In monitoring the system from the business perspective, data stewards can raise issues for discussion with the data owner to resolve as noted earlier in this section.

Is a Lab Administrator a Data Steward?

Although data stewards are involved with data governance outside of the pharmaceutical industry, we need to see how this role can be overlaid onto the situation in a regulated laboratory. For most systems, either stand-alone or networked, the data owner may not be involved in some of the technical administration of the application such as the generation of spectral libraries, creation of custom reports, and custom calculations or macros. Technical administration is the role of the laboratory administrators. You can see that adding the responsibilities involved for data stewardship in Table I would be a logical step within an overall data governance framework and to integrate governance within the current roles typically used in a laboratory.



Is a Technology Steward a System Owner?


Recall the definition of system owner from Annex 11 as the person who is responsible for the availability and maintenance of a computerized system and for the security of the data residing on that system. This role, in my view, should be performed by the IT department. In particular, the system owner could be the head of the functional IT group responsible for system support. An alternative approach is that the system owner could be in the laboratory or business, but that would only work with larger organizations that have the capacity for the headcount. In smaller organizations, the role of system owner would need to be delegated directly to the IT department under an agreement with the process or data owner.

For a networked application, technology stewards are members of the IT department who would be responsible for the administration of a networked application, logical security, backup or recovery, and other support functions and carry out the responsibilities outlined in Table I. However, if the spectroscopy system is stand-alone and has few users, then the data owner is also the data steward and the technology steward. Three hats and no pay rise.

Segregation of Duties

In this data governance framework, it is important that there is a segregation of duties. For example, there needs to be separation of administrator functions for configuration of the application from the normal analytical users of the system. In addition, access to data files in operating system directories, the system clock and the recycle bin needs to be restricted for laboratory users.

The Short Straw . . .

Look around any regulated laboratory and you will see a data integrity disaster in operation.

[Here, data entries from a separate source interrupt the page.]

Lemma wp_launchJob ns n w obj effective c dataVolumes status now clock w1 :
  (∀ i, T (clock i)) → passed ns n w obj effective c dataVolumes → onRecord status = onRecord (startingStatus obj) →
  (∃ w1 t t' reason message after,
     agentRunLaunchPausedWithReader effective t t' (apiReader w1) = inr (false, reason, message, after)) →
  shouldGenerateOnActor (rc_Options cfg) (rc_Planes cfg) effective = false →
  ghost W w1 = ghost W w →
  wp (launchJob cfg validLabelValue agentRunSystemPromptMarkdown obj effective status c dataVolumes now clock)
    (λ _ w', P w') w1.
Proof.
  intros HT (Hu & Hcomp & Hv & Hp & Hq & Hdv) Hrec Hgate Hsub Hg1. unfold launchJob.
  apply wp_bind. eapply wp_mono; [apply wp_configMap|].
  intros x w2 [[Hg2 _] Hname]. assert (ghost W w2 = ghost W w) as Hg by congruence. clear Hg1 Hg2.
  pose proof (unlaunched_Safe _ _ _ _ _ Hu Hg) as HS.
  destruct x as [e|[payload digest]]; [by apply HP, HS|]. specialize (Hname payload digest eq_refl).
  apply wp_bind. unfold liftErr at 1, wp at 1; simpl.
  destruct (agentRunJobSnapshotDigest _) as [e|d] eqn:Ed; [by apply HP, HS|].
  destruct (agentRunLaunchReceiptComplete status) eqn:Er; simpl.
  2:{ eapply wp_P; [exact HS|]. apply holds_patchAgentRunStatus; [by left|].
      by eapply unlaunched_kept. }
  apply wp_bind. unfold liftErr at 1, wp at 1; simpl.
  destruct (validateAgentRunLaunchPlan _ _ _ _ _ _) as [e|u] eqn:Epl; [by apply HP, HS|].
  case_match; [by apply HP, HS|].
  apply (Hlaunch ns n w); [by auto|by eapply ul_Q|by eapply ul_J|by eapply ul_seen| |done].
  split; try done; [by eapply ul_read|by eapply ul_live|by eapply ul_absent|by eauto|].
  apply plan_digest in Epl. by rewrite Hname in Epl.
Qed.

Lemma wp_dispatch ns n w obj effective c dataVolumes status now clock :
  (∀ i, T (clock i)) → passed ns n w obj effective c dataVolumes → onRecord status = onRecord (startingStatus obj) →
  wp (dispatch cfg apiReader validLabelValue agentRunSystemPromptMarkdown obj effective status c dataVolumes
        now clock) (λ _ w', P w') w.
Proof.
  intros HT Hpass Hrec. unfold dispatch. apply wp_bind. eapply wp_mono; [apply wp_freshness|].
  intros x w' [Hg Hs]. pose proof (unlaunched_Safe _ _ _ _ _ (proj1 Hpass) Hg) as HS.
  destruct x as [e|[s [[[phase reason] message]|]]]; [by apply HP, HS| |];
    (assert (onRecord s = onRecord (startingStatus obj)) as Hrec' by (rewrite <- Hrec; by eapply Hs)); clear Hs.
  { case_match; (eapply wp_P; [exact HS|]; apply holds_patchStatusWith; [by left|]);
      by eapply unlaunched_kept; [apply Hpass|exact Hrec'|]. }
  apply wp_bind, wp_read.
  destruct (agentRunLaunchPausedWithReader _ _ _ _) as [e|[[[isPaused reason] message] after]] eqn:Ep;
    [by apply HP, HS|].
  destruct isPaused.
  { eapply wp_P; [exact HS|]. apply holds_patchStatusThen; [by left|].
    by eapply unlaunched_kept; [apply Hpass|exact Hrec'|]. }
  destruct (shouldGenerateOnActor _ _ _) eqn:Esub.
  - eapply wp_P; [exact HS|]. apply holds_substrate; [by left|].
    by eapply unlaunched_kept; [apply Hpass|exact Hrec'|].
  - eapply wp_launchJob; [by auto|done|done| |done|done]. eauto 10.
Qed.

Lemma wp_launchRun ns n w obj now clock :
  (∀ i, T (clock i)) → unlaunchedRun ns n w obj →
  wp (launch cfg apiReader validSPIFFEID validLabelValue agentRunSystemPromptMarkdown obj (startingStatus obj)
        now clock) (λ _ w', P w') w.
Proof.
  intros HT Hu. pose proof (unlaunched_Safe _ _ _ _ _ Hu eq_refl) as HS. unfold launch. apply wp_bind, wp_read.
  assert (obj ∈ [obj]) as Ho by by left.
  destruct (resolveRun _ _ _ _ _ _ _ w) as [r|effective c s] eqn:Er.
  { eapply wp_P; [exact HS|]. eapply resolve_stop; [done| |exact Er]. by eapply unlaunched_kept. }
  destruct (resolve_go _ _ _ _ _ _ _ _ _ Er) as (Hcomp & Hval & Hrec & _). clear Er.
  apply wp_bind, wp_read.
  destruct (agentRunLaunchPausedWithReader _ _ _ _) as [e|[[[isPaused reason] message] after]] eqn:Ep;
    [by apply HP, HS|].
  destruct isPaused.
  { eapply wp_P; [exact HS|]. apply holds_patchStatusThen; [done|]. by eapply unlaunched_kept; [|exact Hrec|]. }
  apply wp_bind, wp_read. destruct (agentRunQueuedBehind _ _ _) as [e|[[ahead|] reason']] eqn:Eq;
    [by apply HP, HS| |].
  { eapply wp_P; [exact HS|]. apply holds_patchAgentRunStatus; [done|].
    by eapply unlaunched_kept; [|exact Hrec|]. }
  apply wp_bind, wp_read. destruct (resolveAgentRunDataVolumes _ _) as [e|[dv [[[phase reason''] msg]|]]] eqn:Ed;
    [by apply HP, HS| |].
  { unfold refusedVolumes. case_match; (eapply wp_P; [exact HS|]; apply holds_patchAgentRunStatus; [done|]);
      by eapply unlaunched_kept; [|exact Hrec|]. }
  apply (wp_dispatch ns n); [by auto| |exact Hrec]. unfold passed. eauto 15.
Qed.
(* ===== verification/ChainReconcile.v ===== *)
(** * Chains: the reconciler

    [AgentChainReconciler] of [src/internal/controller/agent_chain_controller.go]:
    the stateful operations on runs and on the chain, [reconcileActiveInstance]
    and [Reconcile], over the client of [Kube].  [Reconcile] is cut where the
    code moves to its next concern: deletion, the gates that stop everything
    (invalid spec, suspension, application identity, pause), recovery of a lost
    status, cancellation, the active instance, and the start of a new one.  The
    proofs are in [ChainSafety]. *)

From stdpp Require Import base list gmap strings.
From Stdlib Require Import ZArith Lia.
From S2P Require Import Prelude GoStrings GoTime Names ApiRun ApiWork Kube RunControl ChainSpec ChainCore.

Open Scope Z_scope.

Definition errAgentChainRunProvenance : string := "AgentRun provenance mismatch".

Definition runRef (run : AgentRun) : option NamespacedObjectReference :=
  Some (mkNamespacedObjectReference (run_Name run) (run_Namespace run)).

(** ** Runs of a chain *)

Definition controllerOwner (apiVersion kind name uid : string) (owner : OwnerReference) : bool :=
  bool_decide (own_Controller owner = Some true) && bool_decide (own_APIVersion owner = apiVersion)
  && bool_decide (own_Kind owner = kind) && bool_decide (own_Name owner = name)
  && bool_decide (own_UID owner = uid).

(** Go: [detachAgentRunControllerOwner] of [agent_schedule_controller.go]. *)
Definition detachAgentRunControllerOwner (run : AgentRun) (apiVersion kind name uid : string) :
    bool * AgentRun :=
  let owners := meta_OwnerReferences (run_ObjectMeta run) in
  let filtered := filter (λ o, controllerOwner apiVersion kind name uid o = false) owners in
  if existsb (controllerOwner apiVersion kind name uid) owners
  then (true, run <| run_ObjectMeta := (run_ObjectMeta run) <| meta_OwnerReferences := filtered |> |>)
  else (false, run).

Definition agentChainChildLabels (chain : AgentChain) (applicationName instanceID step : string) :
    gmap string string :=
  let labels : gmap string string :=
    <[agentRunChainLabel := sanitizeLabelValue (chain_Name chain)]>
    (<[agentRunChainInstLabel := sanitizeLabelValue instanceID]>
    (<[agentRunChainStepLabel := sanitizeLabelValue step]>
    {[agentManagedByLabel := "anvil-agents"]})) in
  let labels := if bool_decide (applicationName ≠ "")
    then <[agentApplicationLabel := sanitizeLabelValue applicationName]> labels else labels in
  let inherit key (labels : gmap string string) :=
    let v := mapGet (chain_Labels chain) key in
    if bool_decide (v ≠ "") then <[key := v]> labels else labels in
  inherit agentManagerRepositoryLabel (inherit agentDynamicLabel labels).

(** The source reference and UID every run of the chain carries. *)
Definition chainSourceRef (chain : AgentChain) : AgentRunSourceRef :=
  mkAgentRunSourceRef GroupVersion "AgentChain" (chain_Namespace chain) (chain_Name chain).

Definition sourceIs (chain : AgentChain) (run : AgentRun) : bool :=
  let ref := rs_SourceRef (run_Spec run) in
  bool_decide (src_APIVersion ref = GroupVersion) && bool_decide (src_Kind ref = "AgentChain")
  && bool_decide (src_Namespace ref = chain_Namespace chain)
  && bool_decide (src_Name ref = chain_Name chain)
  && bool_decide (rs_SourceUID (run_Spec run) = chain_UID chain).

(** The guard of the loop of [agentChainOwnedNonterminalRuns], negated. *)
Definition ownedNonterminal (chain : AgentChain) (run : AgentRun) : bool :=
  negb (agentRunPhaseTerminal (run_Phase run))
  && bool_decide (rs_Purpose (run_Spec run) = AgentRunPurposeChained)
  && sourceIs chain run.

(** The keys of [expected] whose value differs in [actual]; Go ranges over the
    map in no particular order. *)
Definition mapMismatch (expected actual : gmap string string) : option string :=
  fst <$> find (λ kv, bool_decide (mapGet actual kv.1 ≠ kv.2)) (map_to_list expected).

Definition agentChainExpectedMetadataMatches (actual expected : AgentRun) : bool :=
  bool_decide (mapMismatch (run_Labels expected) (run_Labels actual) = None)
  && bool_decide (mapMismatch (run_Annotations expected) (run_Annotations actual) = None).

Definition agentChainRunSpecsEqual `{Marshal AgentRunSpec} (actual expected : AgentRunSpec) : bool :=
  bool_decide (digestJSON (jsonMarshal (agentChainCanonicalRunSpec actual))
               = digestJSON (jsonMarshal (agentChainCanonicalRunSpec expected))).

(** The error of [validateAgentChainRecoverableRun], if any. *)
Definition validateAgentChainRecoverableRun (chain : AgentChain) (run : AgentRun) : option string :=
  let instanceID := TrimSpace (run_label run agentRunChainInstLabel) in
  let step := TrimSpace (run_label run agentRunChainStepLabel) in
  let applicationName := trimmedRef (scope_ApplicationRef (rs_Scope (run_Spec run))) in
  if (rs_SourceGeneration (run_Spec run) <=? 0)
     || blank (rs_SourceDigest (run_Spec run))
     || bool_decide (mapGet (run_Annotations run) agentRunChainDigestAnnotation
                     ≠ rs_SourceDigest (run_Spec run))
     || bool_decide (run_label run agentRunChainLabel ≠ sanitizeLabelValue (chain_Name chain))
     || bool_decide (instanceID = "") || bool_decide (step = "")
     || bool_decide (run_label run agentManagedByLabel ≠ "anvil-agents")
     || bool_decide (applicationName = "")
     || bool_decide (run_label run agentApplicationLabel ≠ sanitizeLabelValue applicationName)
  then Some "immutable source provenance or controller-owned identity metadata is incomplete or inconsistent"
  else None.

(** The name of the child of an instance for a step. *)
Definition chainChildName (chain : AgentChain) (instanceID step : string) : string :=
  agentRunChildName ["agentrun"; chain_Name chain; instanceID; step;
    shortHash (Join [chain_UID chain; instanceID; step] "|")].
Lemma wp_create_launches (P : W → AgentRun → Prop) chain app inst gen digest step priors detected
    reason message w :
  (∀ sent, sentAs chain app inst digest gen step sent → P w sent) →
  wp (createChainedAgentRun chain app inst gen digest step priors detected reason message)
    (λ _ w', launches P w w') w.
Proof.
  intros HP. unfold createChainedAgentRun.
  destruct (chainedSpec _ _ _ _ _ _ _ _ _) as [e|spec] eqn:Es; [by apply wp_fail; left|].
  set (sent := chainedRun _ _ _ _ _ _).
  assert (P w sent) as Hsent by (apply HP; repeat eexists; exact Es).
  apply wp_bind, wp_try. eapply wp_mono; [by apply createRun_launches|]. intros x w' Hl.
  destruct x as [err|run]; [|by apply wp_ret].
  destruct (negb _); [by apply wp_fail|]. apply wp_bind, wp_read.
  destruct (getRun _ _ w') as [e|run]; [done|].
  repeat (case_match; [by apply wp_fail|]). by apply wp_ret.
Qed.

(** The two reasons to create a run. *)
Inductive justified (obj : AgentChain) (w : W) : AgentRun → Prop :=
  | justified_start app inst first rest sent :
      cs_Steps (chain_Spec obj) = first :: rest →
      cst_ActiveInstanceID (chain_Status obj) = "" →
      agentChainOwnedNonterminalRuns obj w = inr [] →
      sentAs obj app inst (agentChainWorkflowDigest obj) (chain_Generation obj) first sent →
      justified obj w sent
  | justified_step app i prev step current sent :
      cst_ActiveInstanceID (chain_Status obj) ≠ "" →
      cst_CancelRequestedInstanceID (chain_Status obj) ≠ cst_ActiveInstanceID (chain_Status obj) →
      cst_ActiveWorkflowDigest (chain_Status obj) = agentChainWorkflowDigest obj →
      agentChainStepIndex obj (cst_ActiveStep (chain_Status obj)) = Some i →
      cs_Steps (chain_Spec obj) !! i = Some prev → cs_Steps (chain_Spec obj) !! S i = Some step →
      agentChainActiveRun obj (chain_Status obj) w = inr current →
      agentRunPhaseTerminal (run_Phase current) = true →
      run_Phase current ≠ AgentRunPhaseNeedsHuman →
      agentChainWhenMatches (step_When step) (step_Name prev) current = true →
      sentAs obj app (cst_ActiveInstanceID (chain_Status obj)) (agentChainWorkflowDigest obj)
        (cst_ActiveSourceGeneration (chain_Status obj)) step sent →
      justified obj w sent.

Lemma activeRun_frozen obj s s' w :
  sameFrozen s s' → agentChainActiveRun obj s' w = agentChainActiveRun obj s w.
Proof.
  intros ((Hi & Hst & Hr & Hd) & Hu & Hg & _).
  unfold agentChainActiveRun, agentChainRunByRef. by rewrite Hi, Hst, Hr, Hd, Hu, Hg.
Qed.

(** An instance that was neither advanced nor requeued is still active. *)
Definition stillActive (x : GoErr + (AgentChainStatus * bool * Duration)) : Prop :=
  match x with
  | inl _ => True
  | inr (s, advanced, requeue) => advanced || (0 <? requeue) = false → cst_ActiveInstanceID s ≠ ""
  end.

Lemma wp_active_launches obj s app now w :
  sameFrozen (chain_Status obj) s → cst_ActiveInstanceID s ≠ "" →
  cst_CancelRequestedInstanceID s ≠ cst_ActiveInstanceID s →
  wp (reconcileActiveInstance obj s app now)
    (λ x w', launches (justified obj) w w' ∧ stillActive x) w.
Proof.
  intros Hfz Hi Hcancel. pose proof Hfz as ((Ei & Est & Er & Ed) & Eu & Eg & Ec).
  assert (∀ x, stillActive x → launches (justified obj) w w ∧ stillActive x) as Hquiet
    by (by split; [left|]).
  unfold reconcileActiveInstance. destruct (_ || _); [apply wp_ret, Hquiet; first [done|exact (λ _, Hi)]|].
  case_bool_decide as Hd; [apply wp_ret, Hquiet; first [done|exact (λ _, Hi)]|].
  destruct (agentChainStepIndex obj _) as [i|] eqn:Eidx; [|apply wp_ret, Hquiet; first [done|exact (λ _, Hi)]].
  apply wp_bind, wp_try, wp_read. rewrite (activeRun_frozen obj _ _ _ Hfz).
  destruct (agentChainActiveRun obj _ w) as [err|current] eqn:Ea; [apply wp_ret, Hquiet; first [done|exact (λ _, Hi)]|].
  destruct (negb _) eqn:Et; [apply wp_ret, Hquiet; first [done|exact (λ _, Hi)]|]. apply negb_false_iff in Et.
  destruct (cs_Steps (chain_Spec obj) !! i) as [prev|] eqn:Ep; [|by apply wp_fail, Hquiet].
  unfold settleStep. case_bool_decide as Hh; [apply wp_ret, Hquiet; first [done|exact (λ _, Hi)]|].
  destruct (cs_Steps (chain_Spec obj) !! S i) as [step|] eqn:En; [|apply wp_ret, Hquiet; first [done|exact (λ _, Hi)]].
  destruct (negb _) eqn:Ew; [apply wp_ret, Hquiet; first [done|exact (λ _, Hi)]|]. apply negb_false_iff in Ew.
  unfold advanceInstance. apply wp_bind, wp_pure.
  destruct (collectPriors _ _ _ _ w) as [[]|priors]; [apply wp_ret, Hquiet; first [done|exact (λ _, Hi)]|].
  apply wp_bind. eapply wp_mono; [apply (wp_create_launches (justified obj))|].
  - intros sent Hs. simpl in Hs. rewrite Ei, Hd, Eg in Hs. rewrite Est in Eidx.
    apply (justified_step obj w app i prev step current); try done; congruence.
  - intros [e|run] w' Hl; [done|by apply wp_ret].
Qed.

Lemma runs_quiet chain now w : wp (agentChainRuns chain now) (λ _ w', quietly w w') w.
Proof. eapply wp_mono; [apply wp_agentChainRuns|]. by intros x w' [Hq _]. Qed.

Lemma patch_launches P obj s d w :
  wp (patchAgentChainStatus obj s d) (λ _ w', launches P w w') w.
Proof. eapply wp_mono; [apply wp_patch_quiet|]. by left. Qed.

Lemma wp_start_launches obj now s app runs today w :
  sameFrozen (chain_Status obj) s → cst_ActiveInstanceID s = "" →
  agentChainOwnedNonterminalRuns obj w = inr [] →
  wp (startInstance obj now s app runs today) (λ _ w', launches (justified obj) w w') w.
Proof.
  intros Hfz Hi Hnone. unfold startInstance.
  destruct (agentChainNextStartTime obj s now) as [e|nextStart]; [by apply wp_fail; left|].
  destruct (negb (_ || _)); [apply patch_launches|].
  destruct (_ && negb _); [apply patch_launches|].
  destruct (if _ : bool then None else _) as [until|]; [apply patch_launches|].
  destruct (agentChainStartDueAt _ _ _ _) as [e|dueAt]; [by apply wp_fail; left|].
  unfold launchInstance. case_bool_decide; [by apply wp_fail; left|].
  destruct (firstBad _ 0 runs) as [[]|]; [apply patch_launches|].
  destruct (cs_Steps (chain_Spec obj)) as [|first rest] eqn:Est; [by apply wp_fail; left|].
  apply wp_bind. eapply wp_mono; [apply (wp_create_launches (justified obj))|].
  - intros sent Hs. eapply justified_start; try done. destruct Hfz as ((<- & _) & _). done.
  - intros [e|run] w' Hl; [done|]. apply wp_bind. eapply wp_mono; [apply runs_quiet|].
    intros [e|counted] w'' Hq; [by eapply launches_quiet_r|].
    eapply wp_mono; [apply wp_patch_quiet|]. intros x w3 Hq'.
    eapply launches_quiet_r; [|exact Hq']. by eapply launches_quiet_r.
Qed.

Lemma requestCancel_frozen obj now s s' :
  requestCancel obj now s = inr s' → sameFrozen s s'.
Proof. unfold requestCancel. destruct (_ && _); [destruct (_ && _)|]; by intros [= <-]. Qed.

Lemma sameFrozen_trans s s' s'' : sameFrozen s s' → sameFrozen s' s'' → sameFrozen s s''.
Proof. unfold sameFrozen, sameActive. intuition congruence. Qed.

Lemma wp_instances_launches obj now s app w :
  sameFrozen (chain_Status obj) s →
  wp (reconcileInstances obj now s app) (λ _ w', launches (justified obj) w w') w.
Proof.
  intros Hfz. unfold reconcileInstances. apply wp_bind. eapply wp_mono; [apply runs_quiet|].
  intros [e|[runs today]] w1 Hq; [by left|].
  apply (wp_mono _ (λ _ w', launches (justified obj) w1 w'));
    [clear Hq|intros x w' Hl; by eapply launches_quiet_l].
  set (s1 := s <| cst_InstancesToday := today |>).
  apply wp_bind, wp_read. destruct (recoverActive obj now s1 w1) as [e|[s'|]] eqn:Erec;
    [by left|apply patch_launches|].
  destruct (requestCancel obj now s1) as [s'|s2] eqn:Ereq; [apply patch_launches|].
  apply requestCancel_frozen in Ereq as Hfz2.
  assert (sameFrozen (chain_Status obj) s2) as Hfz3 by (exact (sameFrozen_trans _ _ _ Hfz Hfz2)).
  apply wp_bind, wp_pure. destruct (continueCancel obj now s2 w1) as [s'|] eqn:Ec;
    [apply patch_launches|].
  case_bool_decide as Hi.
  - assert (cst_CancelRequestedInstanceID s2 ≠ cst_ActiveInstanceID s2) as Hnc.
    { intros Heq. unfold continueCancel in Ec. rewrite !bool_decide_eq_true_2 in Ec by done.
      simpl in Ec. by repeat case_match. }
    apply wp_bind. eapply wp_mono; [by apply wp_active_launches|].
    intros [e|[[s3 advanced] requeue]] w2 [Hl Hact]; [done|]. simpl in Hact.
    destruct (advanced || (0 <? requeue)).
    { eapply wp_mono; [apply wp_patch_quiet|]. intros x w3. by apply launches_quiet_r. }
    rewrite bool_decide_eq_true_2 by auto.
    eapply wp_mono; [apply wp_patch_quiet|]. intros x w3. by apply launches_quiet_r.
  - apply wp_start_launches; [done|done|].
    unfold recoverActive in Erec. destruct Hfz2 as ((Hi2 & _) & _).
    rewrite bool_decide_eq_false_2 in Erec by (by rewrite <- Hi2, Hi; intros []).
    destruct (agentChainOwnedNonterminalRuns obj w1) as [e|[|r [|r2 l]]]; try done.
    by destruct (validateAgentChainRecoverableRun obj r).
Qed.

Lemma finalizers_launches {A} P k fs (f : GoErr + unit → M W GoErr A) w :
  (∀ y w1, fst (f y w1) = w1) →
  wp (mbnd (mtry (patchChainFinalizers k fs)) f) (λ _ w', launches P w w') w.
Proof.
  intros Hf. apply wp_bind, wp_try. unfold wp.
  destruct (patchChainFinalizers k fs w) as [w1 y] eqn:E. simpl. rewrite Hf. left.
  unfold quietly, runsOf. by rewrite (patchChainFinalizers_runs _ _ _ _ _ E).
Qed.

(** The gates in front of every launch. *)
Record gatesOpen (obj : AgentChain) (now : Time) (w : W) : Prop := {
  go_live : setTime (meta_DeletionTimestamp (chain_ObjectMeta obj)) = None;
  go_valid : validateAgentChainSpec obj = None;
  go_resumed : cs_Suspend (chain_Spec obj) = false;
  go_unpaused : ∃ app, resolveAgentChainApplicationName obj = inr app
    ∧ snd (activeAgentRunPauseForApplication app now w) = inr None }.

There are your lovely toys—sorry, spectrometers—that are operated by a software operating on a stand-alone workstation. Do you want the good news or the bad news? Good news? OK, there is none! The bad news comes in a variety of forms:

  • You, the data owner, are now also the system owner because the computer is not connected to the network—you are now doing user account management, documenting the configuration of the software, and backing up the data, and this is a conflict of interest.
  • It is highly likely that you are using the system as a hybrid by generating electronic records and signing paper printouts.
  • Most of your electronic records are stored in directories within the operating system that any user can access by going outside of the operating system and deleting files. Moreover, such users can also access the system clock, which may not be checked; they can also access the recycle bin.

Life is wonderful, if you don’t think about the problems with your software and the electronic records. How do we resolve this situation?

Defining Data Integrity and Security of a System

You may remember from Table I in Part I that the focus was on the access to data and hence the records generated, interpreted, and reported by it. Therefore, you as the data or process owner are responsible for assessing the processes and systems for which you are responsible for the vulnerability of the records over the lifetime of the data. This assessment will be coordinated by the corporate data governance steering committee or their local equivalent.

The aim of this assessment is to identify the vulnerabilities of the records and remediate in two ways:

  • Short-term remediation: This process involves quick fixes to ensure that records are protected, such as implementing operating system security to prevent access to the records, the system clock, and the recycle bin. Electronic records with associated metadata should be transferred to the network and be backed up by the IT department. Adding a network card to the workstation should enable the data to be backed up to secure network storage.
  • Long-term remediation: This process ensures that the system and the process it automates acquires and manages data to ensure quality, reliability, and integrity of the records. Let’s explore this area briefly now.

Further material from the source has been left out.